I’m working on a roguelite game that essentially allows the player to select abilities or receive temporary debuffs/abilities. Some of these are indefinite while others are active or timed, but ultimately I want to be able to stack an infinite amount of these and even duplicates.
The wall I’m running into is figuring out how to add the timers for the timed ones. How can I build a modular system that allows for creating multiple timed effects? (Basically instanced timers?) I understand the basics of timers by both function and event, but can’t wrap my head around how to achieve this in this instanced format
Basic example:
+20 damage for 20 seconds
+20 damage for 20 seconds
-5 speed for 60 seconds
+10 speed for 30 seconds
I want to be able to have all of these abilities/debuffs and even duplicates of them running at the same time with their own independent timers.
The only way I have kind of come up with is to basically spawn in an instanced blueprint when needed, then have it destroy itself when the effect is up. This just doesn’t feel like the correct way to do it… or am I overthinking it?
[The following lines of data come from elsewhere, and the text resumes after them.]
(* ===== verification/State.v ===== *)
(** * State: a state monad with failure, and blocks allocated above a bound

    The components that do not share the state of osi.c (the SQLite interface, the start of the
    program) are written in this monad over their own state type; [None] is undefined
    behaviour.  [ok] is its weakest precondition. *)

From S2P Require Export Prelude.

Definition St (S A : Type) : Type := S -> option (A * S).

#[global] Instance St_ret S : MRet (St S) := fun A x s => Some (x, s).
#[global] Instance St_bind S : MBind (St S) := fun A B f m s =>
  match m s with Some (x, s') => f x s' | None => None end.

Definition stuck {S A} : St S A := fun _ => None.
Definition look {S} : St S S := fun s => Some (s, s).
Definition change {S} (f : S -> S) : St S unit := fun s => Some (tt, f s).
Definition assert_ok {S} (b : bool) : St S unit := if b then mret tt else stuck.
(** The value of an optional field or of a lookup. *)
Definition the {S A} (x : option A) : St S A := fun s => y ← x; Some (y, s).

Definition ok {S A} (m : St S A) (s : S) (Q : A -> S -> Prop) : Prop :=
  match m s with Some (x, s') => Q x s' | None => False end.

Section rules.
Context {S : Type}.
Implicit Types (s : S).

Lemma ok_bind {A B} (m : St S A) (k : A -> St S B) s Q :
  ok m s (fun x s' => ok (k x) s' Q) -> ok (m ≫= k) s Q.
Proof. unfold ok, mbind, St_bind. by destruct (m s) as [[x s']|]. Qed.

Lemma ok_ret {A} (x : A) s (Q : A -> S -> Prop) : Q x s -> ok (mret x) s Q.
Proof. done. Qed.

Lemma ok_mono {A} (m : St S A) s (Q R : A -> S -> Prop) :
  ok m s Q -> (forall x s', Q x s' -> R x s') -> ok m s R.
Proof. unfold ok. destruct (m s) as [[x s']|]; auto. Qed.

Lemma ok_result {A} (m : St S A) s Q : ok m s Q -> exists x s', m s = Some (x, s') /\ Q x s'.
Proof. unfold ok. destruct (m s) as [[x s']|]; [|done]. eauto. Qed.

Lemma ok_look s (Q : S -> S -> Prop) : Q s s -> ok look s Q.
Proof. done. Qed.

Lemma ok_change f s (Q : unit -> S -> Prop) : Q tt (f s) -> ok (change f) s Q.
Proof. done. Qed.

Lemma ok_assert b s (Q : unit -> S -> Prop) : b = true -> Q tt s -> ok (assert_ok b) s Q.
Proof. by intros ->. Qed.

Lemma ok_the {A} (x : option A) y s (Q : A -> S -> Prop) : x = Some y -> Q y s -> ok (the x) s Q.
Proof. by intros ->. Qed.
End rules.

(** *** Partial correctness

    [par m s Q]: if the computation runs to the end, it ends as [Q] says.  For invariants of
    runs whose steps are those that have a defined result. *)

Definition par {S A} (m : St S A) (s : S) (Q : A -> S -> Prop) : Prop :=
  match m s with Some (x, s') => Q x s' | None => True end.

Section partial.
Context {S : Type}.
Implicit Types (s : S).

Lemma par_bind {A B} (m : St S A) (k : A -> St S B) s Q :
  par m s (fun x s' => par (k x) s' Q) -> par (m ≫= k) s Q.
Proof. unfold par, mbind, St_bind. by destruct (m s) as [[x s']|]. Qed.

Lemma par_ret {A} (x : A) s (Q : A -> S -> Prop) : Q x s -> par (mret x) s Q.
Proof. done. Qed.

Lemma par_mono {A} (m : St S A) s (Q R : A -> S -> Prop) :
  par m s Q -> (forall x s', Q x s' -> R x s') -> par m s R.
Proof. unfold par. destruct (m s) as [[x s']|]; auto. Qed.

Lemma par_stuck {A} s (Q : A -> S -> Prop) : par stuck s Q.
Proof. done. Qed.

Lemma par_look s (Q : S -> S -> Prop) : Q s s -> par look s Q.
Proof. done. Qed.

Lemma par_change f s (Q : unit -> S -> Prop) : Q tt (f s) -> par (change f) s Q.
Proof. done. Qed.

Lemma par_assert b s (Q : unit -> S -> Prop) : (b = true -> Q tt s) -> par (assert_ok b) s Q.
Proof. destruct b; [by intros HQ; apply HQ|done]. Qed.

Lemma par_the {A} (x : option A) s (Q : A -> S -> Prop) : (forall y, x = Some y -> Q y s) -> par (the x) s Q.
Proof. destruct x; [by intros HQ; apply HQ|done]. Qed.

Lemma par_run {A} (m : St S A) s Q x s' : par m s Q -> m s = Some (x, s') -> Q x s'.
Proof. unfold par. intros H E. by rewrite E in H. Qed.
End partial.

(** ** Records in memory

    Reading and writing the fields of a record at an address; a field that was never written is
    [None]. *)
Section fields.
Context {K E : Type} `{Countable K}.

Definition get_field {A} (field : E -> option A) (x : K) : St (gmap K E) A :=
  h ← look; e ← the (h !! x); the (field e).
Definition put_field (f : E -> E) (x : K) : St (gmap K E) unit :=
  h ← look; e ← the (h !! x); change <[x := f e]>.

Lemma ok_get_field {A} (field : E -> option A) (x : K) (h : gmap K E) (e : E) (a : A) (Q : A -> gmap K E -> Prop) :
  h !! x = Some e -> field e = Some a -> Q a h -> ok (get_field field x) h Q.
Proof. intros Hx Ha HQ. unfold get_field. apply ok_bind, ok_look, ok_bind, ok_the with e; [done|]. by apply ok_the with a. Qed.

Lemma ok_put_field (f : E -> E) (x : K) (h : gmap K E) (e : E) (Q : unit -> gmap K E -> Prop) :
  h !! x = Some e -> Q () (<[x := f e]> h) -> ok (put_field f x) h Q.
Proof. intros Hx HQ. unfold put_field. by apply ok_bind, ok_look, ok_bind, ok_the with e. Qed.

(** The records at [ls] may have changed, none are allocated or freed. *)
Definition changes (ls : list K) (h h' : gmap K E) : Prop :=
  (dom h' : gset K) = dom h /\ forall x : K, x ∉ ls -> h' !! x = h !! x.

Lemma changes_refl (ls : list K) (h : gmap K E) : changes ls h h.
Proof. done. Qed.

Lemma changes_trans (ls : list K) (h1 h2 h3 : gmap K E) : changes ls h1 h2 -> changes ls h2 h3 -> changes ls h1 h3.
Proof. intros [Hd1 H1] [Hd2 H2]. split; [congruence|]. intros x Hx. rewrite H2, H1; done. Qed.

Lemma changes_mono (ls ls' : list K) (h h' : gmap K E) : ls ⊆ ls' -> changes ls h h' -> changes ls' h h'.
Proof. intros Hsub [Hd Hl]. split; [done|]. intros x Hx. apply Hl. intros ?. by apply Hx, Hsub. Qed.

Lemma changes_insert (x : K) (e e' : E) (h : gmap K E) : h !! x = Some e -> changes [x] h (<[x := e']> h).
Proof.
  intros Hx. split.
  - by apply dom_insert_lookup_L.
  - intros y Hy. rewrite lookup_insert_ne; [done|]. intros ->. by apply Hy, list_elem_of_singleton.
Qed.

Lemma changes_insert_in (ls : list K) (h h1 : gmap K E) (x : K) (e e' : E) :
  x ∈ ls -> h1 !! x = Some e -> changes ls h h1 -> changes ls h (<[x := e']> h1).
Proof.
  intros Hx He Hc. eapply changes_trans; [done|]. eapply changes_mono; [|by eapply changes_insert].
  by intros y ->%list_elem_of_singleton.
Qed.

Lemma changes_some (ls : list K) (h h' : gmap K E) (x : K) : changes ls h h' -> is_Some (h' !! x) <-> is_Some (h !! x).
Proof. intros [Hd _]. by rewrite <- !elem_of_dom, Hd. Qed.

(** Addresses of records that exist, each once, are not more than the records. *)
Lemma locs_bound (h : gmap K E) (ls : list K) : NoDup ls -> (forall x : K, x ∈ ls -> is_Some (h !! x)) -> (length ls <= size h)%nat.
Proof.
  intros Hnd Hdom. rewrite <- size_dom, <- (size_list_to_set (C := gset K)) by done.
  apply subseteq_size. intros x Hx%elem_of_list_to_set. apply elem_of_dom. auto.
Qed.
End fields.

(** *** A part of the state *)

(** A computation on the part of the state that [part] reads and [update] writes. *)
Definition on_part {S T A} (part : S -> T) (update : T -> S -> S) (m : St T A) : St S A := fun s =>
  match m (part s) with Some (r, t) => Some (r, update t s) | None => None end.

Lemma ok_on_part {S T A} (part : S -> T) (update : T -> S -> S) (m : St T A) s (Q : A -> S -> Prop) :
  ok m (part s) (fun r t => Q r (update t s)) -> ok (on_part part update m) s Q.
Proof. unfold ok, on_part. by destruct (m (part s)) as [[r t]|]. Qed.

(** ** Blocks allocated above a bound

    [extends n old m l]: below [n] the memory is what it was, and above it the allocated
    addresses are those of [l]. *)
Record extends {B} (n : Z) (old m : gmap Z B) (l : list Z) : Prop := {
  ext_old : forall k, k < n -> m !! k = old !! k;
  ext_new : forall k, n <= k -> is_Some (m !! k) <-> k ∈ l;
  ext_distinct : NoDup l;
  ext_bound : forall k, k ∈ l -> n <= k
}.

(** Nothing is allocated at or above [n]. *)
Definition unused {B} (n : Z) (m : gmap Z B) : Prop := forall k, n <= k -> m !! k = None.

Section extends.
Context {B : Type}.
Implicit Types (m old : gmap Z B).

Lemma extends_nil n m : unused n m -> extends n m m [].
Proof.
  intros Hf. constructor; [done| |apply NoDup_nil_2|by intros k ?%elem_of_nil].
  intros k Hk. rewrite Hf by done. split; [by intros [? ?]|by intros ?%elem_of_nil].
Qed.

Lemma extends_new n old m l k b :
  extends n old m l -> n <= k -> m !! k = None -> extends n old (<[k := b]> m) (k :: l).
Proof.
  intros [H1 H2 H3 H4] Hk Hn. constructor.
  - intros j Hj. rewrite lookup_insert_ne by lia. by apply H1.
  - intros j Hj. rewrite elem_of_cons, <- H2 by done.
    destruct (decide (j = k)) as [->|Hne]; [rewrite lookup_insert_eq; naive_solver|].
    rewrite lookup_insert_ne by congruence. naive_solver.
  - apply NoDup_cons. split; [|done]. intros [c Hc]%H2; [|done]. by rewrite Hn in Hc.
  - intros j [->|Hj]%elem_of_cons; [done|by apply H4].
Qed.

Lemma extends_update n old m l k b :
  extends n old m l -> k ∈ l -> extends n old (<[k := b]> m) l.
Proof.
  intros [H1 H2 H3 H4] Hk. pose proof (H4 k Hk). constructor; try done.
  - intros j Hj. rewrite lookup_insert_ne by lia. by apply H1.
  - intros j Hj. rewrite <- H2 by done. destruct (decide (j = k)) as [->|Hne].
    + rewrite lookup_insert_eq. split; [|done]. intros _. by apply H2.
    + by rewrite lookup_insert_ne by congruence.
Qed.

Lemma extends_delete n old m l k :
  extends n old m (k :: l) -> extends n old (delete k m) l.
Proof.
  intros [H1 H2 H3 H4]. apply NoDup_cons in H3 as [Hk H3].
  pose proof (H4 k ltac:(apply elem_of_cons; by left)) as Hn. constructor; try done.
  - intros j Hj. rewrite lookup_delete_ne by lia. by apply H1.
  - intros j Hj. destruct (decide (j = k)) as [->|Hne].
    + rewrite lookup_delete_eq. split; [by intros [? ?]|done].
    + rewrite lookup_delete_ne by congruence. rewrite H2, elem_of_cons by done. naive_solver.
  - intros j Hj. apply H4, elem_of_cons. by right.
Qed.

Lemma extends_perm n old m l l' : l ≡ₚ l' -> extends n old m l -> extends n old m l'.
Proof.
  intros Hp [H1 H2 H3 H4]. constructor; [done| |by rewrite <- Hp|].
  - intros k Hk. by rewrite H2, Hp.
  - intros k Hk. apply H4. by rewrite Hp.
Qed.

Lemma extends_restored n old m : unused n old -> extends n old m [] -> m = old.
Proof.
  intros Hf [H1 H2 _ _]. apply map_eq. intros k. destruct (Z.lt_ge_cases k n) as [Hk|Hk].
  - by apply H1.
  - rewrite (Hf k Hk). apply eq_None_not_Some. rewrite H2 by done. apply not_elem_of_nil.
Qed.
End extends.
this is valid and sometimes needed but a simpler approach is just to have a manager, lets say an actor component that ticks and loops over all effects and updates their state
I would use a string map of floats, where the string is itself a map/dictionary with data relevant to the power-up. The float would be the game time the power up is set to expire. Then, check every x amount of frames or seconds with a single heartbeat/timer to see which of the power ups should be removed/fall off based on the comparison between current game time and the map entry’s float value. For infinite buffs/debuffs, use a value of -1 or 0, since elapsed game time will never be less than or equal to that.
If you use a string as the map key, you can store an arbitrary amount of data in the key like so:
?RowName=default_powerup?CurrentStacks=1
Then you can use ParseOption for the key RowName, to get whatever information you need from your powerups datatable.
If you need actual duplicates, as in multiple map entries (i.e.., for an item inventory) rather than just increasing stacks with no stack limit, you’ll have to add something like ?GUID=0124WXYZ to your map key. You can use the engine’s built-in UUID/GUID functions, or roll your own GUID generator.
I prefer to use a custom solution since it seems like UUIDs are persistent across editor sessions, and with a custom solution, you get greater control over when the GUIDs are released (more important for projects using SaveGame, imo.) Let me know if you need a rundown on how to do this and I’ll post the blueprint function.
This works too; generally speaking, it doesn’t really matter where you do it. Although, If it’s a single-player game and you want the powerups to persist across OpenLevelByName, put it on the game instance.